Transform data into principal component scores

Since R2024a

    Description

    example

    Xtransformed = transform(IncrementalMdl,X) transforms the predictor data X into principal component scores using the incremental PCA model IncrementalMdl. Xtransformed is a representation of X in the principal component space described by IncrementalMdl. For more information, see pca.

    Examples

    collapse all

    Create a model for incremental principal component analysis (PCA) and a default incremental linear SVM model for binary classification. Fit the incremental models to streaming data and analyze how the principal components, model parameters, and performance metrics evolve during training. Use the final models to predict activity labels.

    Load and Preprocess Data

    Load the human activity data set. Randomly shuffle the data.

    load humanactivity
    n = numel(actid);
    rng(0,"twister") % For reproducibility
    idx = randsample(n,n);
    X = feat(idx,:);
    Y = actid(idx);

    For details on the human activity data set, enter Description at the command line.

    Responses can be one of five classes: Sitting, Standing, Walking, Running, or Dancing. Dichotomize the response by identifying whether the subject is moving (actid > 2).

    Y = Y > 2;

    Specify the first 20,000 observations and labels as streaming data, and the remaining observations and labels as test data.

    n = 20000;
    Xstream = X(1:n,:);
    Ystream = Y(1:n,:);
    Xtest = X(n+1:end,:);
    Ytest = Y(n+1:end,:);

    Create Incremental Models

    Create a model for incremental PCA. Specify to standardize the data, keep 3 principal components, and set a warm-up period of 2000 observations.

    IncrementalPCA = incrementalPCA(StandardizeData=true, ...
        NumComponents=3,WarmupPeriod=2000);
    details(IncrementalPCA)
      incrementalPCA with properties:
    
                         IsWarm: 0
        NumTrainingObservations: 0
                   WarmupPeriod: 2000
                             Mu: []
                          Sigma: []
              ExplainedVariance: [3x1 double]
               EstimationPeriod: 1000
                         Latent: [3x1 double]
                   Coefficients: [0x3 double]
                VariableWeights: [1x0 double]
                  NumComponents: 3
                  NumPredictors: 0
    

    IncrementalPCA is an incrementalPCA model object. All its properties are read-only. By default, the software sets the hyperparameter estimation period to 1000 observations. The incremental PCA model must be warm (all hyperparameters are estimated) before the fit function returns transformed observations.
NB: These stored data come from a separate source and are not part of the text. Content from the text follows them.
(* ===== verification/Slots.v ===== *)
(** * Slots: fixed arrays whose entries are used or free

    The hub's other kind of small map: a fixed array, each entry of which carries a used flag; a lookup
    scans for a used entry with the key, an insertion takes the first free one, a removal resets the entry
    in place.  Here: what those changes do to the finite map the used entries stand for. *)

From S2P Require Import Prelude Tables.
#[local] Open Scope Z_scope.

#[export] Instance byte_countable : Countable Byte.byte := inj_countable' b2z z2b z2b_b2z.

Section Slots.
Context {A K V : Type} `{Countable K} (used : A -> bool) (key : A -> K) (value : A -> V).

(** The used entries in array order, the map they stand for, and the arrays that hold each key once. *)
Definition occupied (t : list A) : list (K * V) := map (fun e => (key e, value e)) (List.filter used t).

Definition slot_map (t : list A) : gmap K V := list_to_map (occupied t).

Definition distinct (t : list A) : Prop := NoDup (occupied t).*1.

Definition used_count (t : list A) : nat := length (List.filter used t).

Definition first_free (t : list A) : option nat := first_index (fun e => negb (used e)) t.

Lemma occupied_app t t' : occupied (t ++ t') = occupied t ++ occupied t'.
Proof. unfold occupied. by rewrite List.filter_app, map_app. Qed.

Lemma occupied_used e t : used e = true -> occupied (e :: t) = (key e, value e) :: occupied t.
Proof. intros He. unfold occupied. cbn. by rewrite He. Qed.

Lemma occupied_unused e t : used e = false -> occupied (e :: t) = occupied t.
Proof. intros He. unfold occupied. cbn. by rewrite He. Qed.

Lemma elem_of_occupied k v t : (k, v) ∈ occupied t <-> exists e, e ∈ t /\ used e = true /\ key e = k /\ value e = v.
Proof.
  unfold occupied. rewrite list_elem_of_In, in_map_iff. setoid_rewrite List.filter_In.
  setoid_rewrite list_elem_of_In. naive_solver.
Qed.

Lemma slot_map_Some k v t : distinct t -> slot_map t !! k = Some v <-> (k, v) ∈ occupied t.
Proof. intros Hd. symmetry. by apply elem_of_list_to_map. Qed.

Lemma slot_map_size t : distinct t -> size (slot_map t) = used_count t.
Proof. intros Hd. unfold slot_map. rewrite map_size_list_to_map by done. apply length_map. Qed.

Lemma used_count_le t : (used_count t <= length t)%nat.
Proof. apply List.filter_length_le. Qed.

(** ** Scanning for a key *)

Context (is_key : K -> A -> bool) (is_key_spec : forall k e, is_key k e = true <-> used e = true /\ key e = k).

Definition slot_find (k : K) (t : list A) : option nat := first_index (is_key k) t.

Lemma not_key k t : Forall (fun e => is_key k e = false) t -> k ∉ (occupied t).*1.
Proof.
  intros Hf Hin. apply list_elem_of_fmap in Hin as ([k' v] & Hk & Hin). cbn in Hk. subst k'.
  apply elem_of_occupied in Hin as (e & He & Hu & <- & _). rewrite Forall_forall in Hf.
  specialize (Hf e He). assert (is_key (key e) e = true) by by apply is_key_spec. congruence.
Qed.

Lemma slot_find_None k t : slot_find k t = None -> k ∉ (occupied t).*1 /\ slot_map t !! k = None.
Proof.
  intros Hf%first_index_None%not_key. split; [done|]. by apply not_elem_of_list_to_map_1.
Qed.

(** Where a key's entry sits. *)
Definition sits (k : K) (l : list A) (e : A) (l' : list A) : Prop :=
  used e = true /\ key e = k /\ k ∉ (occupied l).*1 /\ k ∉ (occupied l').*1.

Lemma slot_find_Some k t i :
  distinct t -> slot_find k t = Some i ->
  exists l e l', t = l ++ e :: l' /\ length l = i /\ sits k l e l' /\ slot_map t !! k = Some (value e).
Proof.
  intros Hd (l & e & l' & -> & <- & [Hu Hk]%is_key_spec & Hf)%first_index_Some.
  assert (Hl : k ∉ (occupied l).*1) by by apply not_key.
  exists l, e, l'. split_and!; [done|done| |].
  - unfold distinct in Hd. rewrite occupied_app, occupied_used, fmap_app in Hd by done. cbn in Hd.
    apply NoDup_app in Hd as (_ & _ & Hd). apply NoDup_cons in Hd as [Hl' _]. by rewrite Hk in Hl'.
  - apply slot_map_Some; [done|]. apply elem_of_occupied. exists e. split_and!; try done.
    apply elem_of_app. right. left.
Qed.

Lemma first_free_Some t i :
  first_free t = Some i ->
  exists l e l', t = l ++ e :: l' /\ length l = i /\ used e = false /\ (used_count t < length t)%nat.
Proof.
  intros (l & e & l' & -> & <- & He%negb_true_iff & _)%first_index_Some. exists l, e, l'.
  split_and!; try done. by apply filter_length_lt.
Qed.

Lemma first_free_None t : first_free t = None -> used_count t = length t.
Proof. intros Hf%first_index_None. unfold used_count. by rewrite filter_all. Qed.

(** ** Changing one entry *)

Lemma slot_replace l e e' l' :
  used e = true -> used e' = true -> key e' = key e -> distinct (l ++ e :: l') ->
  distinct (l ++ e' :: l') /\ slot_map (l ++ e' :: l') = <[key e := value e']> (slot_map (l ++ e :: l')).
Proof.
  intros Hu Hu' Hk Hd. unfold distinct, slot_map in *.
  rewrite !occupied_app, !occupied_used, !fmap_app in * by done. cbn in *. rewrite Hk. split; [done|].
  rewrite !list_to_map_app. cbn. rewrite insert_union_r.
  - by rewrite insert_insert_eq.
  - apply not_elem_of_list_to_map_1. apply NoDup_app in Hd as (_ & Hd & _).
    intros Hin. apply (Hd _ Hin). left.
Qed.

Lemma slot_fill l e e' l' :
  used e = false -> used e' = true -> key e' ∉ (occupied (l ++ e :: l')).*1 -> distinct (l ++ e :: l') ->
  distinct (l ++ e' :: l') /\ slot_map (l ++ e' :: l') = <[key e' := value e']> (slot_map (l ++ e :: l')).
Proof.
  intros Hu Hu' Hn Hd. unfold distinct, slot_map in *.
  rewrite !occupied_app, (occupied_used e'), (occupied_unused e), !fmap_app in * by done. cbn in *.
  apply not_elem_of_app in Hn as [Hn Hn']. split.
  - apply NoDup_app in Hd as (Ha & Hab & Hb). apply NoDup_app. split_and!; [done| |by apply NoDup_cons].
    intros x Hx [->|Hx']%elem_of_cons; [done|by eapply Hab].
  - rewrite !list_to_map_app. cbn. rewrite insert_union_r; [done|by apply not_elem_of_list_to_map_1].
Qed.

Lemma slot_free l e e' l' :
  used e = true -> used e' = false -> distinct (l ++ e :: l') ->
  distinct (l ++ e' :: l') /\ slot_map (l ++ e' :: l') = delete (key e) (slot_map (l ++ e :: l')).
Proof.
  intros Hu Hu' Hd. unfold distinct, slot_map in *.
  rewrite !occupied_app, (occupied_used e), (occupied_unused e'), !fmap_app in * by done. cbn in *.
  apply NoDup_app in Hd as (Ha & Hab & Hb). apply NoDup_cons in Hb as [Hn Hb].
  assert (Hl : key e ∉ (occupied l).*1) by (intros Hin; apply (Hab _ Hin); left).
  split.
  - apply NoDup_app. split_and!; [done| |done]. intros x Hx Hx'. apply (Hab _ Hx). by right.
  - rewrite !list_to_map_app. cbn. rewrite <- insert_union_r by by apply not_elem_of_list_to_map_1.
    rewrite delete_insert_eq, delete_id; [done|].
    apply lookup_union_None. split; by apply not_elem_of_list_to_map_1.
Qed.

(** ** Changing every entry *)

Lemma occupied_map (f : A -> A) (g : V -> V) t :
  (forall e, used (f e) = used e) -> (forall e, used e = true -> key (f e) = key e /\ value (f e) = g (value e)) ->
  occupied (map f t) = prod_map id g <$> occupied t.
Proof.
  intros Hu Hf. induction t as [|e t IH]; [done|]. cbn [map]. destruct (used e) eqn:E.
  - rewrite !occupied_used by by rewrite ?Hu. destruct (Hf e E) as [-> ->]. by rewrite IH.
  - rewrite !occupied_unused by by rewrite ?Hu. done.
Qed.

Lemma slot_map_map (f : A -> A) (g : V -> V) t :
  (forall e, used (f e) = used e) -> (forall e, used e = true -> key (f e) = key e /\ value (f e) = g (value e)) ->
  distinct t -> distinct (map f t) /\ slot_map (map f t) = g <$> slot_map t.
Proof.
  intros Hu Hf Hd. unfold distinct, slot_map. rewrite (occupied_map f g) by done. split.
  - rewrite <- list_fmap_compose. erewrite list_fmap_ext; [exact Hd|]. by intros ? [? ?] _.
  - by rewrite list_to_map_fmap.
Qed.

(** Resetting the entries that satisfy [p]. *)
Lemma occupied_clear (p : V -> bool) (c : A) t :
  used c = false ->
  occupied (map (fun e => if used e && p (value e) then c else e) t)
  = List.filter (fun kv => negb (p kv.2)) (occupied t).
Proof.
  intros Hc. induction t as [|e t IH]; [done|]. cbn [map]. destruct (used e) eqn:E; cbn [andb].
  - rewrite (occupied_used e) by done. cbn [List.filter snd]. destruct (p (value e)); cbn [negb].
    + by rewrite occupied_unused.
    + by rewrite occupied_used, IH.
  - by rewrite !occupied_unused.
Qed.

Lemma slot_map_clear (p : V -> bool) (c : A) t :
  used c = false -> distinct t ->
  distinct (map (fun e => if used e && p (value e) then c else e) t)
  /\ forall k, slot_map (map (fun e => if used e && p (value e) then c else e) t) !! k
     = (v ← slot_map t !! k; if p v then None else Some v).
Proof.
  intros Hc Hd. assert (Hd' : distinct (map (fun e => if used e && p (value e) then c else e) t)).
  { unfold distinct in *. rewrite occupied_clear by done. revert Hd. generalize (occupied t) as l.
    induction l as [|[k v] l IH]; [done|]. cbn. intros [Hn Hd]%NoDup_cons. destruct (negb _); [|by apply IH].
    cbn. apply NoDup_cons. split; [|by apply IH]. intros ([k' v'] & Hk & Hin)%list_elem_of_fmap.
    apply Hn, list_elem_of_fmap. exists (k', v'). split; [done|].
    apply list_elem_of_In, List.filter_In in Hin as [Hin _]. by apply list_elem_of_In. }
  split; [done|]. intros k. apply option_eq. intros v. rewrite slot_map_Some by done.
  rewrite occupied_clear by done. rewrite list_elem_of_In, List.filter_In, <- list_elem_of_In.
  rewrite <- slot_map_Some by done. cbn [snd]. destruct (slot_map t !! k) as [v'|]; cbn.
  - destruct (p v') eqn:E; (split; [intros [[= <-] Hp]; by rewrite ?E in *|]); [done|].
    intros [= <-]. by rewrite E.
  - split; [by intros [? _]|done].
Qed.

End Slots.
    Create a default incremental linear SVM model for binary classification by using the incrementalClassificationLinear function.

    IncrementalLinear = incrementalClassificationLinear;
    details(IncrementalLinear)
      incrementalClassificationLinear with properties:
    
                        Learner: 'svm'
                         Solver: 'scale-invariant'
                      BatchSize: 1
                           Beta: [0x1 double]
                           Bias: 0
                        FitBias: 1
                     FittedLoss: 'hinge'
                         Lambda: NaN
                      LearnRate: 1
              LearnRateSchedule: 'constant'
                             Mu: []
                          Sigma: []
                  SolverOptions: [1x1 struct]
               EstimationPeriod: 0
                     ClassNames: [0x1 double]
                          Prior: [1x0 double]
                 ScoreTransform: 'none'
                  NumPredictors: 0
        NumTrainingObservations: 0
            MetricsWarmupPeriod: 1000
              MetricsWindowSize: 200
                         IsWarm: 0
                        Metrics: [1x2 table]
    

    IncrementalLinear is an incrementalClassificationLinear model object. All its properties are read-only. IncrementalLinear must be fit to data before you can use it to perform any other operations. By default, the software sets the metrics warm-up period to 1000 observations and the metrics window size to 200 observations.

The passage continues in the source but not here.